Set down every entry below exactly as it stands.

[Start of Attachment]

(** The handler, route by route. *)
Lemma fetch_run request env clock w :
  fetch up request env clock w =
  if negb (String.prefix "/api/" (pathname request)) then (Ok not_found, w)
  else
    match or_null (CONFIG_URL env) with
    | None => (Ok missing_config, w)
    | Some configUrl =>
        match config_at up configUrl with
        | None => (Throw (FetchFailed configUrl), logged (GetConfig configUrl) w)
        | Some config =>
            if String.eqb (pathname request) "/api/week"
            then endpoint_run up env clock (WeekEndpoint (week_param request)) config
                   (logged (GetConfig configUrl) w)
            else if String.eqb (pathname request) "/api/standings"
            then endpoint_run up env clock StandingsEndpoint config
                   (logged (GetConfig configUrl) w)
            else (Ok not_found, logged (GetConfig configUrl) w)
        end
    end.
Proof.
  unfold fetch.
  destruct (negb (String.prefix "/api/" (pathname request))); [done|].
  destruct (or_null (CONFIG_URL env)) as [configUrl|]; [|done].
  unfold bind at 1. unfold fetchJson, bind, send, ret, throw.
  destruct (config_at up configUrl) as [config|]; [|done].
  destruct (String.eqb (pathname request) "/api/week"); [done|].
  by destruct (String.eqb (pathname request) "/api/standings").
Qed.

[End of Attachment]

SOLUTION TO THE PROBLEM:
(** The handler, route by route. *)
Lemma fetch_run request env clock w :
  fetch up request env clock w =
  if negb (String.prefix "/api/" (pathname request)) then (Ok not_found, w)
  else
    match or_null (CONFIG_URL env) with
    | None => (Ok missing_config, w)
    | Some configUrl =>
        match config_at up configUrl with
        | None => (Throw (FetchFailed configUrl), logged (GetConfig configUrl) w)
        | Some config =>
            if String.eqb (pathname request) "/api/week"
            then endpoint_run up env clock (WeekEndpoint (week_param request)) config
                   (logged (GetConfig configUrl) w)
            else if String.eqb (pathname request) "/api/standings"
            then endpoint_run up env clock StandingsEndpoint config
                   (logged (GetConfig configUrl) w)
            else (Ok not_found, logged (GetConfig configUrl) w)
        end
    end.
Proof.
  unfold fetch.
  destruct (negb (String.prefix "/api/" (pathname request))); [done|].
  destruct (or_null (CONFIG_URL env)) as [configUrl|]; [|done].
  unfold bind at 1. unfold fetchJson, bind, send, ret, throw.
  destruct (config_at up configUrl) as [config|]; [|done].
  destruct (String.eqb (pathname request) "/api/week"); [done|].
  by destruct (String.eqb (pathname request) "/api/standings").
Qed.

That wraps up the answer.